Could you restate every line of the data word for word?

- - -

(** X19.  [view] and [stats] runs on the file of a saved store answer
    as the member functions do on that store: started on the encoding of
    a valid store, [view <roll_no>] prints what [viewAttendance] returns
    and [stats] prints what [getOverallStats] returns; both exit with 0,
    report nothing on the error stream and leave the file as it is,
    whether or not it can be written. *)
Theorem query_runs_answer_from_the_file :
  forall (what : exception -> cstring) (prog arg : cstring) (id : Z)
         (st : Store) (can_write : bool),
    StdMap.ok st -> keys_in_range st -> valid_store st -> plain_store st ->
    stoi arg = Ok id ->
    main what [prog; str "view"; arg] (Some (encode st)) can_write
    = Build_process_result (viewAttendance id st ++ [newline]) 0 []
                           (Some (encode st))
    /\ main what [prog; str "stats"] (Some (encode st)) can_write
       = Build_process_result (getOverallStats st ++ [newline]) 0 []
                              (Some (encode st)).
Proof.
  intros what prog arg id st can_write OK R V P T. split.
  - unfold main. cbv zeta. rewrite (load_encoded st OK R V P).
    cbn [length Nat.ltb Nat.leb nth Nat.eqb negb].
    change (cstring_eqb (str "view") (str "mark")) with false.
    change (cstring_eqb (str "view") (str "view")) with true.
    cbv iota. rewrite T. reflexivity.
  - unfold main. cbv zeta. rewrite (load_encoded st OK R V P).
    cbn [length Nat.ltb Nat.leb nth Nat.eqb negb].
    change (cstring_eqb (str "stats") (str "mark")) with false.
    change (cstring_eqb (str "stats") (str "view")) with false.
    change (cstring_eqb (str "stats") (str "stats")) with true.
    reflexivity.
Qed.

Lemma query_runs_answer_from_the_file_witness :
  let st := [(101, [str "2025-07-01"])] in
  main (fun _ => str "stoi") [str "app"; str "view"; str "+101"]
       (Some (encode st)) false
  = Build_process_result (viewAttendance 101 st ++ [newline]) 0 []
                         (Some (encode st))
  /\ main (fun _ => str "stoi") [str "app"; str "stats"] (Some (encode st)) false
     = Build_process_result (getOverallStats st ++ [newline]) 0 []
                            (Some (encode st)).
Proof.
  apply (query_runs_answer_from_the_file (fun _ => str "stoi")
           (str "app") (str "+101") 101 [(101, [str "2025-07-01"])] false).
  - repeat constructor.
  - intros id H. simpl in H. destruct H as [<-|[]].
    vm_compute. split; discriminate.
  - intros id v H. simpl in H. destruct (id =? 101); inversion H; subst.
    split; repeat constructor. simpl. tauto.
  - intros id v d H I. simpl in H. destruct (id =? 101); inversion H; subst.
    simpl in I. destruct I as [<-|[]]. reflexivity.
  - reflexivity.
Defined.

(** ** Roll numbers with trailing text *)

Lemma read_digits_stop :
  forall rest acc n,
    match rest with
    | [] => True
    | c :: _ => is_digit c = false
    end ->
    read_digits rest acc n = (acc, n).
Proof.
  intros [|c rest] acc n H; [reflexivity|].
  simpl. unfold is_digit in H. now destruct (digit_value c).
Qed.

Lemma read_digits_pos_app :
  forall d rest p n,
    read_digits (uint_chars d ++ rest) (Z.pos p) n
    = read_digits rest (Z.pos (Pos.of_uint_acc d p))
                  (n + Decimal.nb_digits d)%nat.
Proof.
  induction d; intros rest p n;
    try (cbn [uint_chars NilEmpty.string_of_uint list_ascii_of_string app
                read_digits Pos.of_uint_acc Decimal.nb_digits];
         fold (uint_chars d);
         match goal with
         | |- context [digit_value ?c] =>
             let v := eval vm_compute in (digit_value c) in
             change (digit_value c) with v
         end;
         cbv iota beta;
         match goal with
         | |- read_digits _ ?a _ = read_digits _ (Z.pos (Pos.of_uint_acc _ ?b)) _ =>
             replace a with (Z.pos b) by lia
         end;
         rewrite IHd; f_equal; lia).
  simpl. f_equal. lia.
Qed.

Lemma read_digits_zero_app :
  forall d rest n,
    read_digits (uint_chars d ++ rest) 0 n
    = read_digits rest (Z.of_N (Pos.of_uint d)) (n + Decimal.nb_digits d)%nat.
Proof.
  induction d; intros rest n;
    try (cbn [uint_chars NilEmpty.string_of_uint list_ascii_of_string app
                read_digits Pos.of_uint Decimal.nb_digits];
         fold (uint_chars d);
         match goal with
         | |- context [digit_value ?c] =>
             let v := eval vm_compute in (digit_value c) in
             change (digit_value c) with v
         end;
         cbv iota beta).
  - simpl. f_equal. lia.
  - change (10 * 0 + 0) with 0. rewrite IHd. f_equal. lia.
  - change (10 * 0 + 1) with (Z.pos 1). rewrite read_digits_pos_app. f_equal. lia.
  - change (10 * 0 + 2) with (Z.pos 2). rewrite read_digits_pos_app. f_equal. lia.
  - change (10 * 0 + 3) with (Z.pos 3). rewrite read_digits_pos_app. f_equal. lia.
  - change (10 * 0 + 4) with (Z.pos 4). rewrite read_digits_pos_app. f_equal. lia.
  - change (10 * 0 + 5) with (Z.pos 5). rewrite read_digits_pos_app. f_equal. lia.
  - change (10 * 0 + 6) with (Z.pos 6). rewrite read_digits_pos_app. f_equal. lia.
  - change (10 * 0 + 7) with (Z.pos 7). rewrite read_digits_pos_app. f_equal. lia.
  - change (10 * 0 + 8) with (Z.pos 8). rewrite read_digits_pos_app. f_equal. lia.
  - change (10 * 0 + 9) with (Z.pos 9). rewrite read_digits_pos_app. f_equal. lia.
Qed.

- - -

> Response to the exercise
(** X19.  [view] and [stats] runs on the file of a saved store answer
    as the member functions do on that store: started on the encoding of
    a valid store, [view <roll_no>] prints what [viewAttendance] returns
    and [stats] prints what [getOverallStats] returns; both exit with 0,
    report nothing on the error stream and leave the file as it is,
    whether or not it can be written. *)
Theorem query_runs_answer_from_the_file :
  forall (what : exception -> cstring) (prog arg : cstring) (id : Z)
         (st : Store) (can_write : bool),
    StdMap.ok st -> keys_in_range st -> valid_store st -> plain_store st ->
    stoi arg = Ok id ->
    main what [prog; str "view"; arg] (Some (encode st)) can_write
    = Build_process_result (viewAttendance id st ++ [newline]) 0 []
                           (Some (encode st))
    /\ main what [prog; str "stats"] (Some (encode st)) can_write
       = Build_process_result (getOverallStats st ++ [newline]) 0 []
                              (Some (encode st)).
Proof.
  intros what prog arg id st can_write OK R V P T. split.
  - unfold main. cbv zeta. rewrite (load_encoded st OK R V P).
    cbn [length Nat.ltb Nat.leb nth Nat.eqb negb].
    change (cstring_eqb (str "view") (str "mark")) with false.
    change (cstring_eqb (str "view") (str "view")) with true.
    cbv iota. rewrite T. reflexivity.
  - unfold main. cbv zeta. rewrite (load_encoded st OK R V P).
    cbn [length Nat.ltb Nat.leb nth Nat.eqb negb].
    change (cstring_eqb (str "stats") (str "mark")) with false.
    change (cstring_eqb (str "stats") (str "view")) with false.
    change (cstring_eqb (str "stats") (str "stats")) with true.
    reflexivity.
Qed.

Lemma query_runs_answer_from_the_file_witness :
  let st := [(101, [str "2025-07-01"])] in
  main (fun _ => str "stoi") [str "app"; str "view"; str "+101"]
       (Some (encode st)) false
  = Build_process_result (viewAttendance 101 st ++ [newline]) 0 []
                         (Some (encode st))
  /\ main (fun _ => str "stoi") [str "app"; str "stats"] (Some (encode st)) false
     = Build_process_result (getOverallStats st ++ [newline]) 0 []
                            (Some (encode st)).
Proof.
  apply (query_runs_answer_from_the_file (fun _ => str "stoi")
           (str "app") (str "+101") 101 [(101, [str "2025-07-01"])] false).
  - repeat constructor.
  - intros id H. simpl in H. destruct H as [<-|[]].
    vm_compute. split; discriminate.
  - intros id v H. simpl in H. destruct (id =? 101); inversion H; subst.
    split; repeat constructor. simpl. tauto.
  - intros id v d H I. simpl in H. destruct (id =? 101); inversion H; subst.
    simpl in I. destruct I as [<-|[]]. reflexivity.
  - reflexivity.
Defined.

(** ** Roll numbers with trailing text *)

Lemma read_digits_stop :
  forall rest acc n,
    match rest with
    | [] => True
    | c :: _ => is_digit c = false
    end ->
    read_digits rest acc n = (acc, n).
Proof.
  intros [|c rest] acc n H; [reflexivity|].
  simpl. unfold is_digit in H. now destruct (digit_value c).
Qed.

Lemma read_digits_pos_app :
  forall d rest p n,
    read_digits (uint_chars d ++ rest) (Z.pos p) n
    = read_digits rest (Z.pos (Pos.of_uint_acc d p))
                  (n + Decimal.nb_digits d)%nat.
Proof.
  induction d; intros rest p n;
    try (cbn [uint_chars NilEmpty.string_of_uint list_ascii_of_string app
                read_digits Pos.of_uint_acc Decimal.nb_digits];
         fold (uint_chars d);
         match goal with
         | |- context [digit_value ?c] =>
             let v := eval vm_compute in (digit_value c) in
             change (digit_value c) with v
         end;
         cbv iota beta;
         match goal with
         | |- read_digits _ ?a _ = read_digits _ (Z.pos (Pos.of_uint_acc _ ?b)) _ =>
             replace a with (Z.pos b) by lia
         end;
         rewrite IHd; f_equal; lia).
  simpl. f_equal. lia.
Qed.

Lemma read_digits_zero_app :
  forall d rest n,
    read_digits (uint_chars d ++ rest) 0 n
    = read_digits rest (Z.of_N (Pos.of_uint d)) (n + Decimal.nb_digits d)%nat.
Proof.
  induction d; intros rest n;
    try (cbn [uint_chars NilEmpty.string_of_uint list_ascii_of_string app
                read_digits Pos.of_uint Decimal.nb_digits];
         fold (uint_chars d);
         match goal with
         | |- context [digit_value ?c] =>
             let v := eval vm_compute in (digit_value c) in
             change (digit_value c) with v
         end;
         cbv iota beta).
  - simpl. f_equal. lia.
  - change (10 * 0 + 0) with 0. rewrite IHd. f_equal. lia.
  - change (10 * 0 + 1) with (Z.pos 1). rewrite read_digits_pos_app. f_equal. lia.
  - change (10 * 0 + 2) with (Z.pos 2). rewrite read_digits_pos_app. f_equal. lia.
  - change (10 * 0 + 3) with (Z.pos 3). rewrite read_digits_pos_app. f_equal. lia.
  - change (10 * 0 + 4) with (Z.pos 4). rewrite read_digits_pos_app. f_equal. lia.
  - change (10 * 0 + 5) with (Z.pos 5). rewrite read_digits_pos_app. f_equal. lia.
  - change (10 * 0 + 6) with (Z.pos 6). rewrite read_digits_pos_app. f_equal. lia.
  - change (10 * 0 + 7) with (Z.pos 7). rewrite read_digits_pos_app. f_equal. lia.
  - change (10 * 0 + 8) with (Z.pos 8). rewrite read_digits_pos_app. f_equal. lia.
  - change (10 * 0 + 9) with (Z.pos 9). rewrite read_digits_pos_app. f_equal. lia.
Qed.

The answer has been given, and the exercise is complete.